Hamas not interested in "secret ways" to transfer funds, it says in Cairo

Daily Star Egypt Staff
5 Min Read

CAIRO: The Palestinian Authority will boycott banks that balk at transferring money to its government because Hamas is in charge, Palestinian Foreign Minister Mahmoud Zahar said.

Speaking after meeting Arab League officials in Cairo on Thursday, Zahar said a delegation from the Palestinian Finance Ministry was discussing with League officials suggestions and alternatives for transferring funds to the Authority.

The government has come under heavy pressure since Western powers such as the United States and European Union stopped direct funding to the Authority because Hamas refuses to recognize Israel and renounce violence. The cut-off caused widespread hardship in the Palestinian territories where the government is the largest employer. Salaries for March and April have not been paid.

Banks have delayed fund transfers to the Hamas-led government for fear of U.S. sanctions. The United States lists Hamas as a terrorist organization and takes steps against those who transfer money to such bodies.

Zahar said the government will not deal with banks that refuse to ensure the money transfers.

In Lebanon, Hamas representative Osama Hamdan said the militant group had found a way to circumvent Western efforts to block donations to the Palestinian government, but he did not say how this could be done.

Hamdan said some money had already arrived in the West Bank and Gaza.

Perhaps we will break this siege soon, God willing, Hamdan said in an interview with Al-Manar television, a channel run by the Lebanese militant group Hezbollah.

The money is there. It s the American administration that is throwing obstacles, he added.

Zahar, meanwhile, took pains to stress that the government would handle transfers in a transparent way.

The transfer of money to the Palestinian people will take place in a clear and legitimate way to every citizen. There will be no secret ways, Zahar said.

One of the options that the Arab League is considering is to transfer money to a fund set up by the World Bank for aid to the Palestinians.

But Hamdan rejected this option in his interview with Al-Manar, saying it was an attempt to dismantle the Authority.

There is an existing political system and to seek to tear it apart is illogical, Hamdan said.

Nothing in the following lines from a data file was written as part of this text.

(** * Solar-system viewer: a shallow embedding of [index.mjs]

    The development follows the JavaScript module top to bottom:
    - [JS]: the parts of the language runtime the module relies on
      (IEEE-754 numbers, [Date], [String.prototype.toLowerCase]);
    - the two external interfaces, [MathImpl] for the implementation-approximated
      [Math] functions and [Solarplanets] for the [solarplanets] package;
    - the module's constants, its mutable state ([window.app], [catalog], the
      part of the DOM it touches) and a state-and-exception monad for its
      functions;
    - the functions [buildPlanet], [getJdFromDatetime], [buildOrbitTrace],
      [openDialog], [processCollision], [animate], the pointer handlers and
      [onWindowLoad];
    - the properties of the propagation core. *)

From Stdlib Require Import ZArith List String Ascii Lia.
From Stdlib Require Import Floats.PrimFloat Floats.SpecFloat Floats.FloatOps.
From Stdlib Require Import Floats.FloatAxioms.
From stdpp Require Import gmap strings.

Set Warnings "-inexact-float".

Local Open Scope Z_scope.

(* ===================================================================== *)
(** * The JavaScript runtime *)
(* ===================================================================== *)

Module JS.

(** A JavaScript Number is an IEEE-754 binary64 value, a [float]. *)

Definition Math_PI : float := 0x1.921fb54442d18p+1%float.

Definition Math_sqrt : float -> float := PrimFloat.sqrt.

(** Truncation towards zero (ToIntegerOrInfinity on a finite Number).
    Below 2^52 adding and subtracting 2^52 rounds to an integer, which is
    then corrected downwards; from 2^52 on every binary64 is an integer. *)
Definition two52 : float := 0x1p+52%float.

Definition trunc (x : float) : float :=
  let a := abs x in
  if (two52 <=? a)%float then x
  else
    let r := ((a + two52) - two52)%float in
    let t := if (a <? r)%float then (r - 1)%float else r in
    if (x <? 0)%float then (- t)%float else t.

(** [Math.floor]. *)
Definition Math_floor (x : float) : float :=
  let t := trunc x in
  if (x <? t)%float then (t - 1)%float else t.

(** The mathematical value of an integral Number; [None] for NaN and the
    infinities. *)
Definition to_Z (x : float) : option Z :=
  match Prim2SF x with
  | S754_zero _ => Some 0
  | S754_finite s m e =>
      let v := Z.shiftl (Z.pos m) e in
      Some (if s then - v else v)
  | S754_infinity _ | S754_nan => None
  end.

(** The Number of a (small) integer. *)
Definition of_Z (z : Z) : float :=
  if z <? 0 then (- of_uint63 (Uint63Axioms.of_Z (- z)))%float
  else of_uint63 (Uint63Axioms.of_Z z).

(** ** Date

    A Date object holds a time value: an integral number of milliseconds
    since 1970-01-01T00:00:00Z, or NaN. *)

Record Date : Set := mkDate { valueOf : float }.

Definition TimeClip (t : float) : float :=
  if negb (is_finite t) then nan
  else if (8.64e15 <? abs t)%float then nan
  else (trunc t + 0)%float.

(** [new Date(value)] for a Number argument. *)
Definition new_Date (value : float) : Date := mkDate (TimeClip value).

Definition msPerDay : Z := 86400000.
Definition msPerHour : Z := 3600000.
Definition msPerMinute : Z := 60000.
Definition msPerSecond : Z := 1000.

Definition Day (t : Z) : Z := t / msPerDay.

Definition DayFromYear (y : Z) : Z :=
  365 * (y - 1970) + (y - 1969) / 4 - (y - 1901) / 100 + (y - 1601) / 400.

Definition TimeFromYear (y : Z) : Z := msPerDay * DayFromYear y.

Definition DaysInYear (y : Z) : Z :=
  if negb (y mod 4 =? 0) then 365
  else if negb (y mod 100 =? 0) then 366
  else if negb (y mod 400 =? 0) then 365
  else 366.

(** The largest [y] with [TimeFromYear y <= t], searched downwards from a
    year that is certainly not before the answer. *)
Fixpoint year_search (fuel : nat) (y t : Z) : Z :=
  match fuel with
  | O => y
  | S k => if TimeFromYear y <=? t then y else year_search k (y - 1) t
  end.

Definition YearFromTime (t : Z) : Z :=
  let d := Day t in
  year_search 2000 (1971 + Z.max (d / 365) (d / 366)) t.

Definition DayWithinYear (t : Z) : Z := Day t - DayFromYear (YearFromTime t).

Definition InLeapYear (t : Z) : Z :=
  if DaysInYear (YearFromTime t) =? 366 then 1 else 0.

Definition MonthFromTime (t : Z) : Z :=
  let d := DayWithinYear t in
  let l := InLeapYear t in
  if d <? 31 then 0
  else if d <? 59 + l then 1
  else if d <? 90 + l then 2
  else if d <? 120 + l then 3
  else if d <? 151 + l then 4
  else if d <? 181 + l then 5
  else if d <? 212 + l then 6
  else if d <? 243 + l then 7
  else if d <? 273 + l then 8
  else if d <? 304 + l then 9
  else if d <? 334 + l then 10
  else 11.

Definition DateFromTime (t : Z) : Z :=
  let d := DayWithinYear t in
  let l := InLeapYear t in
  match MonthFromTime t with
  | 0 => d + 1
  | 1 => d - 30
  | 2 => d - 58 - l
  | 3 => d - 89 - l
  | 4 => d - 119 - l
  | 5 => d - 150 - l
  | 6 => d - 180 - l
  | 7 => d - 211 - l
  | 8 => d - 242 - l
  | 9 => d - 272 - l
  | 10 => d - 303 - l
  | _ => d - 333 - l
  end.

Definition HourFromTime (t : Z) : Z := (t / msPerHour) mod 24.
Definition MinFromTime (t : Z) : Z := (t / msPerMinute) mod 60.
Definition SecFromTime (t : Z) : Z := (t / msPerSecond) mod 60.
Definition msFromTime (t : Z) : Z := t mod msPerSecond.

(** A UTC getter returns NaN on an invalid Date. *)
Definition utc_field (f : Z -> Z) (dt : Date) : float :=
  match to_Z (valueOf dt) with
  | Some t => of_Z (f t)
  | None => nan
  end.

Definition getUTCFullYear : Date -> float := utc_field YearFromTime.
Definition getUTCMonth : Date -> float := utc_field MonthFromTime.
Definition getUTCDate : Date -> float := utc_field DateFromTime.
Definition getUTCHours : Date -> float := utc_field HourFromTime.
Definition getUTCMinutes : Date -> float := utc_field MinFromTime.
Definition getUTCSeconds : Date -> float := utc_field SecFromTime.
Definition getUTCMilliseconds : Date -> float := utc_field msFromTime.

(** ** Strings

    [toLowerCase] on the ASCII range, which covers every name the module
    handles. *)
Definition lower_ascii (c : ascii) : ascii :=
  let n := nat_of_ascii c in
  if ((65 <=? n) && (n <=? 90))%nat then ascii_of_nat (n + 32) else c.

Fixpoint toLowerCase (s : string) : string :=
  match s with
  | EmptyString => EmptyString
  | String c r => String (lower_ascii c) (toLowerCase r)
  end.

End JS.

Import JS.

(* ===================================================================== *)
(** * External interfaces *)
(* ===================================================================== *)

Record Vector2 : Set := mkVector2 { x2 : float; y2 : float }.
Record Vector3 : Set := mkVector3 { vx : float; vy : float; vz : float }.

(** A record of the catalog: the parsed JSON object of one body.  The module
    itself reads [a_au] and [da_au]; the other properties are only handed on
    to the propagator. *)
Record Elements : Set := mkElements {
  a_au : float;
  da_au : float;
  other_properties : list (string * float)
}.

(** The [Math] functions whose results are implementation-approximated. *)
Class MathImpl : Set := {
  Math_cos : float -> float;
  Math_sin : float -> float;
  Math_pow : float -> float -> float
}.

(** The functions imported from the [solarplanets] package.  The propagator
    returns the pair of arrays [[r, v]]; each array is read at its indices
    0, 1 and 2. *)
Class Solarplanets : Set := {
  getJ0FromDatevec : float -> float -> float -> float;
  getUtFromTimevec : float -> float -> float -> float;
  getJdFromDateTime : float -> float -> float;
  getJulianCenturies : float -> float;
  getCurrentElements : float -> float -> float -> float;
  getRvFromElementsDatetime : Elements -> Date -> Vector3 * Vector3
}.

(* ===================================================================== *)
(** * Module constants *)
(* ===================================================================== *)

Definition spatialScale : float := 5e-1%float.
Definition MU_SUN_KM3PS2 : float := 1.327e11%float.

Record Planet : Set := mkPlanet {
  name : string;
  radius_km : float;
  semiMajorAxis_km : float;
  orbitalPeriod_days : float;
  approximateColor_hex : Z
}.

Definition planets : list Planet := [
  mkPlanet "Mercury" 2.4e3 57.91e6 87.9691 0x666666;
  mkPlanet "Venus" 6.051e3 108.21e6 224.701 0xaaaa77;
  mkPlanet "Earth" 6.3781e3 1.49898023e8 365.256 0x33bb33;
  mkPlanet "Mars" 3.389e3 2.27939366e8 686.980 0xbb3333;
  mkPlanet "Jupiter" 6.9911e4 7.78479e8 4332.59 0xaa7722;
  mkPlanet "Saturn" 5.8232e4 1.43353e9 10755.7 0xccaa55;
  mkPlanet "Uranus" 2.5362e4 2.870972e9 30688.5 0x7777ff;
  mkPlanet "Neptune" 2.4622e4 4.50e9 60195 0x4422aa
].

(* ===================================================================== *)
(** * Program state *)
(* ===================================================================== *)

(** What the module needs of a scene-graph node: its name, its position and
    scale, and what it draws. *)
Inductive Geometry : Set :=
  | AxesHelper (size : float)
  | SphereGeometry (radius : float) (widthSegments heightSegments : Z)
  | BufferGeometry (points : list Vector3).

Record Object3D : Set := mkObject3D {
  obj_name : string;
  position : Vector3;
  scale : Vector3;
  geometry : Geometry;
  color : option Z
}.

Definition set_position (p : Vector3) (o : Object3D) : Object3D :=
  mkObject3D (obj_name o) p (scale o) (geometry o) (color o).

(** Objects created by the external libraries that the module stores but
    never inspects.  A handle stands for the reference and records what the
    module gave the object: the arguments of the camera's constructor, the
    size set on the renderer.  A camera also carries its pose, position and
    up vector, for as long as the module is the only one to write it; once
    controls have been created on the camera the pose is theirs, rewritten
    by the library when they are created and on every [controls.update()],
    and the handle holds [None].  The controls record the pose they started
    from. *)
Inductive Handle : Set :=
  | PerspectiveCamera (fov aspect near far : float)
      (pose : option (Vector3 * Vector3))
  | WebGLRenderer (width height : float)
  | OrbitControls (start : option (Vector3 * Vector3))
  | Raycaster.

Definition camera_pose (h : Handle) : option (Vector3 * Vector3) :=
  match h with
  | PerspectiveCamera _ _ _ _ pose => pose
  | _ => None
  end.

Definition set_pose (f : Vector3 * Vector3 -> option (Vector3 * Vector3))
    (h : Handle) : Handle :=
  match h with
  | PerspectiveCamera fov aspect near far pose =>
      PerspectiveCamera fov aspect near far (pose ≫= f)
  | _ => h
  end.

(** An element the module appends to [document.body]: the canvas of the
    renderer, with the size set on the renderer. *)
Inductive Element : Set :=
  | Canvas (width height : float).

(** [window.app].  The scene is the list of the children of the
    [THREE.Scene], in insertion order; every field the module initialises
    with [null] is an [option]. *)
Record App : Set := mkApp {
  renderer : option Handle;
  scene : option (list Object3D);
  camera : option Handle;
  controls : option Handle;
  raycaster : option Handle;
  mouse_pos : Vector2;
  is_mouse_down : bool;
  clock : Date;
  isPaused : bool
}.

(** The [.DialogContent] element, when [document.body.querySelector] finds
    one: its [innerHTML] and the [style.display] of its [parentElement].  An
    element found under [body] always has a parent element, so the two come
    together. *)
Record Dialog : Set := mkDialog {
  innerHTML : string;
  parent_display : string
}.

(** The part of the document the module works on.  [articles] gives, for a
    class name [c], the [innerHTML] of the first element under [body] that
    matches the selector [.c]; [dialog] is the [.DialogContent] element,
    [None] when there is none; [dialogBackground] tells whether
    [body.querySelector(".DialogBackground")] finds an element;
    [body_appended] lists what the module has appended to [body].  The
    articles are taken to lie outside the dialog and to hold no elements
    with a planet's class of their own, so that filling the dialog does not
    change what the selectors find. *)
Record Dom : Set := mkDom {
  articles : gmap string string;
  dialog : option Dialog;
  dialogBackground : bool;
  body_appended : list Element
}.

Hamdan said Arab states and Iran have pledged $347 million, but called it regretful that some Arab banks have not yet transferred the funds as a result of American pressure.

There was $90 million for the Palestinians that was being delayed in Jordanian banks, Hamdan said.

He said the aim of U.S. pressure was to undermine the Hamas government and replace it with one loyal to Washington.

The U.S. is telling the Palestinians: Either you are governed by agents linked to the American administration and you receive money or you will suffer if you want to be ruled by honest people , he said.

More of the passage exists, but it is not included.